Of course with so many people watching what you do, inevitably there are going to be some negative comments and criticisms, even personal attacks that are often racist and bitter. When asked how he and his family deal with this, Furrha shrugged his shoulders and offered the perfect response.
“We concentrate on the positive comments,” he said. “We ignore the negative comments. We don’t pay attention to them. We try to respond to comments on the chat and interact and engage our followers.”
It is a refreshing attitude, as it can be tough for Arabs to resist the temptation to respond to someone who insults you, especially on social media. It takes a lot of self control.
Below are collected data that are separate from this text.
(** * btc-dac: the back-testing engine of the DCA strategy lab

    A shallow embedding of the simulation core of [scripts/app.js]:
    the schedule generator [buildScheduleIdx], the four strategy simulators,
    the statistics of [metricsFromTimeline] and the stage splitter
    [buildStages], followed by the properties of the specification that
    concern them.

    Conventions of the embedding.
    - A JavaScript [Date] is its time value, an integer number of
      milliseconds ([Z]); comparisons of dates are comparisons of these.
    - Array positions are [nat]; an array is a [list].
    - A JavaScript number that is read from the input (a price, the
      contribution amount, the dip threshold) is a rational [Q]; a number the
      code computes with a division is a [num]: a rational, one of the two
      infinities, or NaN.  Rounding to binary64, overflow and the sign of
      zero are not part of this exact embedding.
    - The module [B64] embeds the four simulators and [sma] a second time,
      on the binary64 numbers of the platform, where every operation
      rounds; it shows where a result depends on rounding, and the
      properties of the invested capital are proved for both. *)

From Stdlib Require Import ZArith QArith Qminmax Lia Lqa.
From Stdlib Require PrimFloat.
From stdpp Require Import base option list strings pretty gmap sets.

Local Open Scope Z_scope.

(** ** Numbers *)

Module Num.

Inductive num : Type :=
| Fin (q : Q)
| PInf
| NInf
| NaN.

(** Sign of a rational as a comparison with zero. *)
Definition sgn (q : Q) : comparison := (q ?= 0)%Q.

Definition neg (a : num) : num :=
  match a with
  | Fin q => Fin (- q)
  | PInf => NInf
  | NInf => PInf
  | NaN => NaN
  end.

Definition add (a b : num) : num :=
  match a, b with
  | NaN, _ | _, NaN => NaN
  | Fin x, Fin y => Fin (x + y)
  | PInf, NInf | NInf, PInf => NaN
  | PInf, _ | _, PInf => PInf
  | NInf, _ | _, NInf => NInf
  end.

Definition sub (a b : num) : num := add a (neg b).

(** An infinity scaled by the sign of a finite factor. *)
Definition scale_inf (positive_inf : bool) (s : comparison) : num :=
  match s with
  | Eq => NaN
  | Gt => if positive_inf then PInf else NInf
  | Lt => if positive_inf then NInf else PInf
  end.

Definition mul (a b : num) : num :=
  match a, b with
  | NaN, _ | _, NaN => NaN
  | Fin x, Fin y => Fin (x * y)
  | Fin x, PInf | PInf, Fin x => scale_inf true (sgn x)
  | Fin x, NInf | NInf, Fin x => scale_inf false (sgn x)
  | PInf, PInf | NInf, NInf => PInf
  | PInf, NInf | NInf, PInf => NaN
  end.

(** [a / b]; a finite non-zero value divided by zero is an infinity of
    the sign of the dividend, zero by zero is NaN. *)
Definition div (a b : num) : num :=
  match a, b with
  | NaN, _ | _, NaN => NaN
  | Fin x, Fin y =>
      match sgn y with
      | Eq => match sgn x with Eq => NaN | Gt => PInf | Lt => NInf end
      | _ => Fin (x / y)
      end
  | Fin _, (PInf | NInf) => Fin 0
  | PInf, Fin y => match sgn y with Lt => NInf | _ => PInf end
  | NInf, Fin y => match sgn y with Lt => PInf | _ => NInf end
  | (PInf | NInf), (PInf | NInf) => NaN
  end.

(** [a < b] of JavaScript: false as soon as one side is NaN. *)
Definition ltb (a b : num) : bool :=
  match a, b with
  | NaN, _ | _, NaN => false
  | Fin x, Fin y => match (x ?= y)%Q with Lt => true | _ => false end
  | NInf, (Fin _ | PInf) => true
  | Fin _, PInf => true
  | _, _ => false
  end.

(** [a <= b] of JavaScript. *)
Definition leb (a b : num) : bool :=
  match a, b with
  | NaN, _ | _, NaN => false
  | Fin x, Fin y => match (x ?= y)%Q with Gt => false | _ => true end
  | NInf, _ => true
  | _, PInf => true
  | _, _ => false
  end.

Definition gtb (a b : num) : bool := ltb b a.
Definition geb (a b : num) : bool := leb b a.

(** [Math.max(a, b)] and [Math.min(a, b)]: NaN if either is. *)
Definition max (a b : num) : num :=
  match a, b with
  | NaN, _ | _, NaN => NaN
  | _, _ => if ltb a b then b else a
  end.

Definition min (a b : num) : num :=
  match a, b with
  | NaN, _ | _, NaN => NaN
  | _, _ => if ltb b a then b else a
  end.

Definition isFinite (a : num) : bool :=
  match a with Fin _ => true | _ => false end.

(** [a || 0]: NaN and zero are the falsy numbers. *)
Definition orZero (a : num) : num :=
  match a with
  | NaN => Fin 0
  | Fin q => match sgn q with Eq => Fin 0 | _ => a end
  | _ => a
  end.

(** Equality of numbers as values: rationals up to [Qeq]; NaN is related
    to itself here (this is identity of results, not JavaScript's [===]). *)
Definition eqv (a b : num) : Prop :=
  match a, b with
  | Fin x, Fin y => (x == y)%Q
  | PInf, PInf | NInf, NInf | NaN, NaN => True
  | _, _ => False
  end.

End Num.

Import Num.

Declare Scope num_scope.
Delimit Scope num_scope with num.
Bind Scope num_scope with num.
Infix "+" := Num.add : num_scope.
Infix "-" := Num.sub : num_scope.
Infix "*" := Num.mul : num_scope.
Infix "/" := Num.div : num_scope.
Infix "<?" := Num.ltb : num_scope.
Infix "<=?" := Num.leb : num_scope.
Infix ">?" := Num.gtb (at level 70) : num_scope.
Infix ">=?" := Num.geb (at level 70) : num_scope.
Infix "=n=" := Num.eqv (at level 70).

(** Boolean comparisons on the rationals of the input. *)
Definition Qltb (x y : Q) : bool := match (x ?= y)%Q with Lt => true | _ => false end.
Definition Qgtb (x y : Q) : bool := Qltb y x.

(** A count (an array length) as a number. *)
Definition Qnat (n : nat) : Q := inject_Z (Z.of_nat n).

(** ** Price series *)

(** One row of the CSV: [{ t: Date, p: number }]. *)
Record PricePoint : Type := mkPoint { t : Z; p : Q }.

Abbreviation Series := (list PricePoint).

(** Prices are positive (the data model of the specification). *)
Definition positivePrices (data : Series) : Prop :=
  ∀ d, d ∈ data → (0 < p d)%Q.

(** [data.findIndex(d => f d)], with [None] for [-1]. *)
Fixpoint findIndexFrom (f : PricePoint → bool) (rest : Series) (i : nat) : option nat :=
  match rest with
  | [] => None
  | d :: rest' => if f d then Some i else findIndexFrom f rest' (S i)
  end.

Definition findIndex (f : PricePoint → bool) (data : Series) : option nat :=
  findIndexFrom f data 0.

(** ** Schedule *)

Definition msPerDay : Z := 86400000.

(** [frequency === 'daily' ? 1 : (frequency === 'weekly' ? 7 : 30)] *)
Definition stepDays (frequency : string) : Z :=
  if String.eqb frequency "daily" then 1
  else if String.eqb frequency "weekly" then 7
  else 30.

(** [while (j < data.length && data[j].t < cursor) j++], entered with
    [rest] the part of the array from position [j] on. *)
Fixpoint scanFrom (rest : Series) (j : nat) (cursor : Z) : nat :=
  match rest with
  | [] => j
  | d :: rest' => if t d <? cursor then scanFrom rest' (S j) cursor else j
  end.

(** [if (j < data.length && data[j].t <= endDate) idx.push(j)] *)
Definition pushIfInRange (data : Series) (endDate : Z) (j : nat) (idx : list nat) : list nat :=
  match data !! j with
  | Some d => if t d <=? endDate then idx ++ [j] else idx
  | None => idx
  end.

(** The [while (cursor <= endDate)] loop; [fuel] bounds the number of
    turns, [schedule_fuel] below is the number the loop makes. *)
Fixpoint scheduleLoop (fuel : nat) (data : Series) (iStart : nat) (endDate stepMs cursor : Z)
    (idx : list nat) : list nat :=
  match fuel with
  | O => idx
  | S fuel' =>
      if cursor <=? endDate then
        let j := scanFrom (drop iStart data) iStart cursor in
        scheduleLoop fuel' data iStart endDate stepMs (cursor + stepMs)
          (pushIfInRange data endDate j idx)
      else idx
  end.

(** Number of cursor values [cursor, cursor + stepMs, ...] that are
    [<= endDate]. *)
Definition schedule_fuel (endDate stepMs cursor : Z) : nat :=
  Z.to_nat ((endDate - cursor) / stepMs + 1).

Definition lastDate (data : Series) : option Z := t <$> last data.

Definition buildScheduleIdx (data : Series) (start end_ : Z) (frequency : string) : list nat :=
  match findIndex (λ d, start <=? t d) data with
  | None => []
  | Some iStart =>
      match data !! iStart, lastDate data with
      | Some d0, Some lastD =>
          let cursor := t d0 in
          let endDate := if end_ <=? lastD then end_ else lastD in
          let stepMs := stepDays frequency * msPerDay in
          scheduleLoop (schedule_fuel endDate stepMs cursor) data iStart endDate stepMs cursor []
      | _, _ => []
      end
  end.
TikTok has become one of the most influential social media platforms, as it is perceived as being more transparent and so less restrictive than Twitter or Facebook, which often censor or add warnings to posts about controversial topics or which include disputed information.
Sometimes these restrictions can reflect inherent anti-Arab bias. Many pro-Palestinian posts are either blocked or “throttled” on Facebook and on Twitter, for example. Throttling on social media refers to the use of algorithms that restrict the visibility of posts, in terms of how many people get to see them, short of shutting down an account entirely. In many cases, users do not even know they have been throttled.
But on TikTok, the restrictions are more explicit and clearly stated: no violence, no hate or racist comments, and a requirement for generally acceptable Western standards of modesty (which might still be a little risque for some in the Middle East).
Former US President Donald Trump tried to shut down TikTok because its parent company, ByteDance, is based in Beijing. He argued that the platform could be used “as an arm of the Chinese Communist Party” to “spy on American citizens.”
President Joe Biden has suspended Trump’s efforts to shut TikTok down, or force it to be sold to an American company, while his administration examines the issue.
This is good news for the Furrhas as it means that, for now at least, they can continue to use the platform to share with millions of people their humorous depictions of the everyday lives of a typical Arab American family.
Do not be surprised if some enterprising television producer in Hollywood catches on to their growing popularity and offers the Furrhas a chance to appear in their own reality show.
Come to think of it, having Arab Americans appear in a US reality-TV show that portrays them in a positive way might be exactly what we need to counter the lies, stereotypes and anti-Arab anger that persists here.